Doug Kern explains why he thinks he washed out of engineering school, but while criticising his teachers (often justly) I think he too-hastily dismisses what may have been the real reason for his failure.
I am an engineering washout. I left a chemical engineering major in shame and disgust to pursue the softer pleasures of a liberal arts education. No, do not pity me, gentle reader; do not assuage your horror and dismay at my degradation by flinging a filthy quarter into my shiny tin cup. Instead, hear my story, and learn why the United States lacks engineers.Not long ago, I showed up for my first year at Smartypants U., fresh from a high school career full of awards and honors and gold stars. My accomplishments all pointed towards a more verbal course of study, but I was determined to spend my college days learning something useful. With my strong science grades and excellent standardized test scores, I felt certain that I could handle whatever engineering challenges Smartypants U. had to offer. Remember: Kern = real good at math and science. You will have cause to forget that fact very soon.
Being "real good" at math and science isn't the most important thing for engineers. I know engineers who are brilliant mathematicians, but many aren't. I've taken years and years of calculus, but whenever I have to apply it to a difficult problem I need to scour the internet for pointers. As for science, most science classes are just memorization.
As Clayton Cramer recently wrote, it takes more to succeed as an engineer than just intelligence.
When my wife and I first met, she asked me what I did for a living. I explained that I was a software engineer. She was impressed, and assumed that it was a very difficult job, requiring exceptional skill. I told her that I thought you could almost teach chimpanzees to do it. I was exaggerating for dramatic effect, but my perception was that the skills that I had were really very widespread.I've since found out that not ony can't you teach chimps to do this, you can't even teach a lot of very smart people to do this. My wife is a very bright, very thoughtful, very logical person. With my encouragement, she took a programming class when she was attending Santa Rosa Junior College. For reasons that I could not understand, this very smart woman that I am married to just didn't get it--and I've discovered that she is not alone in this respect. It is apparently somewhat harder to learn how to program, at even a very simple level, than I realized.

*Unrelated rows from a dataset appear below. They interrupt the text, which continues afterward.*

Lemma single_AA_step_netCharge :
  forall tr h x,
    -32768 <= netCharge h a b c d - 3 ->
    netCharge h a b c d + 3 <= 32767 ->
    netCharge (single_AA_step p a b c d tr h x) a b c d
    = netCharge h a b c d + charges_at tr x.
Proof.
  intros tr h x Hlo Hhi. unfold single_AA_step. cbv zeta.
  rewrite !residue_propensity_netCharge.
  pose proof (charge_of_bound (sequences tr a x)) as Ba.
  pose proof (charge_of_bound (sequences tr b x)) as Bb.
  pose proof (charge_of_bound (sequences tr c x)) as Bc.
  assert (H1 : netCharge (count_charge a b c d (sequences tr a x) h) a b c d
               = netCharge h a b c d + charge_of (sequences tr a x))
    by (apply count_charge_netCharge; lia).
  assert (H2 : netCharge
                 (count_charge a b c d (sequences tr b x)
                    (count_charge a b c d (sequences tr a x) h)) a b c d
               = netCharge h a b c d + charge_of (sequences tr a x)
                 + charge_of (sequences tr b x))
    by (rewrite count_charge_netCharge; lia).
  rewrite count_charge_netCharge by lia.
  unfold charges_at. lia.
Qed.
(** * The LES light-client subprotocol of py-evm: [evm/p2p/les.py]

    A shallow embedding of the message codec, the handshake validation and
    the request builders of [evm/p2p/les.py], with the properties the
    specification states about them.

    Python values are dynamically typed, so the embedding keeps one type of
    values ([pyval]) and one type of outcomes ([result]: a value or a raised
    exception).  Dictionaries produced by decoding are finite maps; a
    dictionary handed to [Status.encode_payload] is the list of its items in
    insertion order, because that method observes the order through
    [sorted(data.items())]. *)

From Stdlib Require Import ZArith NArith List Lia.
From Stdlib Require Import Strings.String Strings.Ascii Strings.Byte.
From stdpp Require Import base option list list_monad gmap strings sorting pretty.

Local Open Scope Z_scope.

(** ** Outcomes: a returned value or a raised exception *)

(** Modelled from the spec: the enumeration
    [evm.p2p.p2p_proto.DisconnectReason] is not part of the sources.  The
    member this module refers to, and the one the spec names (disconnect
    reason "other"), is [DisconnectReason.other]. *)
Inductive DisconnectReason : Set :=
  | other.

Inductive exn : Set :=
  | KeyError (key : string)
  | AttributeError          (* attribute access on [None] *)
  | UnicodeDecodeError
  | SerializationError
  | DeserializationError
  | DecodingError
  | EncodingError
  | TypeError
  | ValueError (msg : string)
  | HandshakeFailure (reason : DisconnectReason).

Inductive result (A : Type) : Type :=
  | Ok (a : A)
  | Raise (e : exn).
Arguments Ok {A} a.
Arguments Raise {A} e.

Global Instance result_ret : MRet result := fun _ a => Ok a.
Global Instance result_bind : MBind result := fun _ _ f m =>
  match m with
  | Ok a => f a
  | Raise e => Raise e
  end.
Global Instance result_fmap : FMap result := fun _ _ f m =>
  match m with
  | Ok a => Ok (f a)
  | Raise e => Raise e
  end.

Definition is_Ok {A} (r : result A) : Prop :=
  match r with Ok _ => True | Raise _ => False end.

(** ** Bytes *)

Abbreviation bytes := (list byte).

Global Instance byte_eq_dec : EqDecision byte := Byte.byte_eq_dec.

Definition byte_of_N (n : N) : byte :=
  match Byte.of_N n with
  | Some b => b
  | None => x00
  end.

(** [key.decode('ascii')]: every byte has to be below 128. *)
Definition is_ascii_byte (b : byte) : bool := (Byte.to_N b <? 128)%N.

Definition decode_ascii (key : bytes) : result string :=
  if forallb is_ascii_byte key then Ok (string_of_list_byte key)
  else Raise UnicodeDecodeError.

(** A Python [str] is held as the string of its UTF-8 bytes, whose
    lexicographic order is the order of [str] comparison. *)
Definition str_to_bytes (s : string) : bytes := list_byte_of_string s.

(** ** Python values *)

(** The values that flow through this module: integers (a [bool] is the
    integer 0 or 1), text, byte strings, sequences (lists and tuples alike)
    and instances of [rlp.Serializable] classes, held as the values of their
    fields in declaration order. *)
#[warnings="-register-all"]
Inductive pyval : Type :=
  | PInt (n : Z)
  | PStr (s : string)
  | PBytes (b : bytes)
  | PSeq (l : list pyval)
  | PObj (fields : list pyval).

Section pyval_rect.
Variable P : pyval → Prop.
Hypothesis HInt : ∀ n, P (PInt n).
Hypothesis HStr : ∀ s, P (PStr s).
Hypothesis HBytes : ∀ b, P (PBytes b).
Hypothesis HSeq : ∀ l, Forall P l → P (PSeq l).
Hypothesis HObj : ∀ l, Forall P l → P (PObj l).

Fixpoint pyval_nested_ind (v : pyval) : P v :=
  let fix go (l : list pyval) : Forall P l :=
    match l with
    | [] => Forall_nil_2 P
    | x :: l' => Forall_cons_2 P x l' (pyval_nested_ind x) (go l')
    end in
  match v with
  | PInt n => HInt n
  | PStr s => HStr s
  | PBytes b => HBytes b
  | PSeq l => HSeq l (go l)
  | PObj l => HObj l (go l)
  end.
End pyval_rect.

Definition bytes_eqb (a b : bytes) : bool := bool_decide (a = b).

Definition all2 {A} (f : A → A → bool) : list A → list A → bool :=
  fix go l1 l2 :=
    match l1, l2 with
    | [], [] => true
    | x :: l1', y :: l2' => f x y && go l1' l2'
    | _, _ => false
    end.

(** Python's [==] on these values. *)
Fixpoint py_eq (a b : pyval) : bool :=
  match a, b with
  | PInt x, PInt y => (x =? y)%Z
  | PStr x, PStr y => String.eqb x y
  | PBytes x, PBytes y => bytes_eqb x y
  | PSeq x, PSeq y => all2 py_eq x y
  | PObj x, PObj y => all2 py_eq x y
  | _, _ => false
  end.

Definition py_ne (a b : pyval) : bool := negb (py_eq a b).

... Most important of all, from the standpoint of wage rates, most people seem to lack something fundamental that allows them to be effective software engineers. They may be able to write simple programs--or even write programs that should have been simple, and turn them into steaming piles of incomprehensible crud--but they will never be a software engineer. Hence, wage rates are pretty darn good for this line of work.
Engineering requires a certain attitude: a morbid cynicism mitigated by can-do; deep curiosity with ruthless practicality. Most people don't have it. As an engineer myself, I think it's pretty fun, and I wish more people thought like engineers... we might not end up with so many stupid messes. But then again, most artists wish others thought like them; it takes all kinds.

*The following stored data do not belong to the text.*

(** The loop over the groups never fails, and it enters a season exactly
    when the best rank of its group is 1. *)
Lemma crown_fold (names : PyDict.dict string string)
  (items : PyDict.dict Z (list SeasonRecord)) :
  NoDup (map fst items) ->
  (forall s l, In (s, l) items -> l <> []) ->
  forall acc : PyDict.dict Z string,
    exists champions,
      fold_left (crown names) items (Some acc) = Some champions
      /\ forall s,
           PyDict.get Z.eqb champions s
           = match PyDict.get Z.eqb items s with
             | Some l =>
                 match min_by_rank l with
                 | Some m =>
                     if (final_rank m =? 1)%Z then Some (display_name names m)
                     else PyDict.get Z.eqb acc s
                 | None => PyDict.get Z.eqb acc s
                 end
             | None => PyDict.get Z.eqb acc s
             end.
Proof.
  induction items as [|[s0 l0] items IH]; intros Hnd Hne acc; cbn [fold_left].
  - exists acc. split; [reflexivity|]. reflexivity.
  - inversion Hnd as [|x l Hx Hl]; subst.
    destruct (min_by_rank_spec l0 (Hne s0 l0 (or_introl eq_refl))) as (m & Em & _).
    unfold crown at 2. cbn [fst snd]. rewrite Em.
    destruct (IH Hl (fun s l H => Hne s l (or_intror H))
                (if (final_rank m =? 1)%Z
                 then PyDict.set Z.eqb acc s0 (display_name names m) else acc))
      as (champions & Ec & Hc).
    exists champions. split; [exact Ec|]. intros s. rewrite Hc. cbn [PyDict.get].
    destruct (Z.eqb_spec s s0) as [->|N].
    + rewrite (dict_get_absent Z.eqb Z_eqb_eq items s0 Hx). rewrite Em.
      destruct (final_rank m =? 1)%Z; [|reflexivity].
      apply (PyDictFacts.get_set_same Z.eqb Z_eqb_eq).
    + assert (Eacc : PyDict.get Z.eqb
                       (if (final_rank m =? 1)%Z
                        then PyDict.set Z.eqb acc s0 (display_name names m) else acc) s
                     = PyDict.get Z.eqb acc s).
      { destruct (final_rank m =? 1)%Z; [|reflexivity].
        apply (PyDictFacts.get_set_other Z.eqb Z_eqb_eq). congruence. }
      now rewrite Eacc.
Qed.

(** X17.  [get_championship_history] never fails, and a season gets a
    champion exactly when the best final rank among its records is 1: the
    champion is then the reported name of a record of that season with rank
    1, and a season in which some record has a rank below 1 gets no entry
    even if another record has rank 1. *)
Theorem champions_have_rank_one (season_records : list SeasonRecord)
  (owners : list Owner) :
  exists champions,
    get_championship_history season_records owners = Some champions
    /\ forall s : Z,
         match PyDict.get Z.eqb champions s with
         | Some champion =>
             (exists r, In r season_records /\ s_season r = s /\ final_rank r = 1%Z
                        /\ champion = display_name (owner_names owners) r)
             /\ forall r, In r season_records -> s_season r = s -> (1 <= final_rank r)%Z
         | None =>
             forall r, In r season_records -> s_season r = s -> final_rank r = 1%Z ->
               exists r', In r' season_records /\ s_season r' = s
                          /\ (final_rank r' < 1)%Z
         end.
Proof.
  unfold get_championship_history.
  destruct (crown_fold (owner_names owners) (season_groups season_records)
              (season_groups_NoDup season_records)
              (fun s l H => proj1 (season_groups_items season_records s l H)) [])
    as (champions & Ec & Hc).
  exists champions. split; [exact Ec|]. intros s. rewrite Hc, season_groups_get.
  assert (Hf : forall r, In r (filter (fun r => (s_season r =? s)%Z) season_records)
                         <-> In r season_records /\ s_season r = s).
  { intros r. rewrite filter_In, Z.eqb_eq. reflexivity. }
  destruct (filter (fun r => (s_season r =? s)%Z) season_records) as [|r0 l] eqn:E.
  - cbn [PyDict.get]. intros r Hr Hs _. exfalso. apply (proj2 (Hf r)). now split.
  - destruct (min_by_rank_spec (r0 :: l) ltac:(discriminate)) as (m & Em & Hin & Hmin).
    rewrite Em. destruct (Z.eqb_spec (final_rank m) 1) as [E1|N1].
    + split.
      * exists m. apply Hf in Hin. destruct Hin as [Hin Hs]. now repeat split.
      * intros r Hr Hs. rewrite <- E1. apply Hmin. apply Hf. now split.
    + cbn [PyDict.get]. intros r Hr Hs H1. exists m.
      apply Hf in Hin. destruct Hin as [Hin Hms]. split; [exact Hin|]. split; [exact Hms|].
      assert (Hle : (final_rank m <= final_rank r)%Z) by (apply Hmin, Hf; now split).
      lia.
Qed.

End StandingsFacts.

(** ** Manager profiles: luck *)

Module ManagerLuckFacts.

Import PyNum Frames ManagerDna ExpectedWins ExpectedWinsFacts ManagerLuck.
Local Open Scope Q_scope.

Lemma clamp_five (x : Q) : x == 5 -> py_max 0 (py_min x (inject_Z 10)) == 5.
Proof.
  intros Hx. unfold py_max, py_min. change (inject_Z 10) with 10.
  destruct (Qle_bool x 10) eqn:E1.
  - destruct (Qle_bool x 0) eqn:E2; [|exact Hx].
    apply Qle_bool_iff in E2. lra.
  - exfalso. assert (H : x <= 10) by lra. apply Qle_bool_iff in H. congruence.
Qed.

(** X18.  On a table whose winner column follows the scores, the ['lucky']
    entry that [analyze_manager_dna] gives a manager is the neutral 5,
    whoever the manager is and however many games they played. *)
Theorem lucky_is_neutral (matchups_df : list Row) (manager : string) :
  Forall winner_by_score matchups_df -> lucky matchups_df manager == 5.
Proof.
  intros Hall. unfold lucky. apply clamp_five.
  destruct (0 <? Z.of_nat (List.length (map (score_for manager) (games_of matchups_df manager))))%Z;
    [|reflexivity].
  assert (Heq : actual_wins manager (games_of matchups_df manager)
                = expected_wins (map (score_for manager) (games_of matchups_df manager))
                    (opponent_scores matchups_df manager)).
  { change (opponent_scores matchups_df manager)
      with (map (score_against manager) (games_of matchups_df manager)).
    rewrite expected_wins_count. unfold actual_wins. f_equal.
    apply filter_ext_length. intros r Hr. unfold games_of in Hr.
    apply filter_In in Hr. destruct Hr as [Hr Hm].
    apply won_by_score; [|exact Hm].
    rewrite Forall_forall in Hall. now apply Hall. }
  rewrite Heq, Z.sub_diag. change (inject_Z 0) with 0. change (inject_Z 20) with 20.
  change (inject_Z 5) with 5.
  set (n := inject_Z _). unfold Qdiv. ring.
Qed.

Lemma lucky_is_neutral_witness : lucky sample_games "Hayden" == 5.
Proof.
  apply (lucky_is_neutral sample_games "Hayden").
  repeat constructor; discriminate.
Defined.

(** The entry does move when the winner column disagrees with the scores. *)
Example lucky_when_winner_scored_less :
  lucky [BadBeats.game 2022 1 "Hayden" 90 "Michael" 100 (Some "Hayden"%string)] "Hayden"
  == 10.
Proof. reflexivity. Qed.

End ManagerLuckFacts.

Mr. Kern goes on to lament what sounds like a rather pathetic engineering school at Smartypants U., but I don't think his experiences are atypical in America or abroad. The qualities that make for good engineers are often orthogonal to those that make for good teachers, which makes such combinations rare. The result is that most engineers, even highly-educated ones, are significantly self-taught; a person who can't bootstrap himself into engineering probably won't make a good engineer. Many of the best engineers I've known, however, weren't engineers by training or profession.












Well from another engineer's (civil/environmental) I have some thoughts too...
There have been many debates in various engineer groups abotu the retention problem in Engineering. Some suggest making it easier to stay in, but that only hurts the quality in the long run. Plus there are so many engineering disciplines now its very hard to find enough people smart enough and motvated enough to actually do it. the class I started with made up of Civil, Mechanical, Electrical and Computer Science graduated about 1/3 of those who started. Most commonly people left because they didn't understand anything, didn't likethe time committment, couldn't manage their time, or wanted more of a 'life'.
I second the self-taught learning. School teaches basic theory but there is no way to do that and keep up with technology and regulation in 4 years. Even more so the overwhelming majority of your learning takes place on the job. Engineering involves a degree of laziness, not couch potato style, but the realization that you don't re-invent the wheel. Many of the engineers I studied with couldn't apply theory to the real world, they would calculate the diameter of a bolt required in a structure on be 0.36129 inches and leave it at that, not connecting that those are very expensive to make, when you can go to Home Depot and get 3/8" bolts for a fraction of the cost.
In my field it comes down to really taking what you know and applying it to the situation, it also involves creativity to solve problems to match the technical skill. its very difficult to find a person that posses all of those skills and can execute them sucessfully. Then if you really want to succeed and be good at what you do, you have to be able to communicat (write and speak) effectively because your work means nothing if you can't sellit to your client or the public.
I think I have everything but the "ruthless practicality."
And Doug Kern could be describing the School of Engineering at my alma mater... from what I remember... though I don't think he's put his finger on the reason why engineering in the U.S. might be suffering.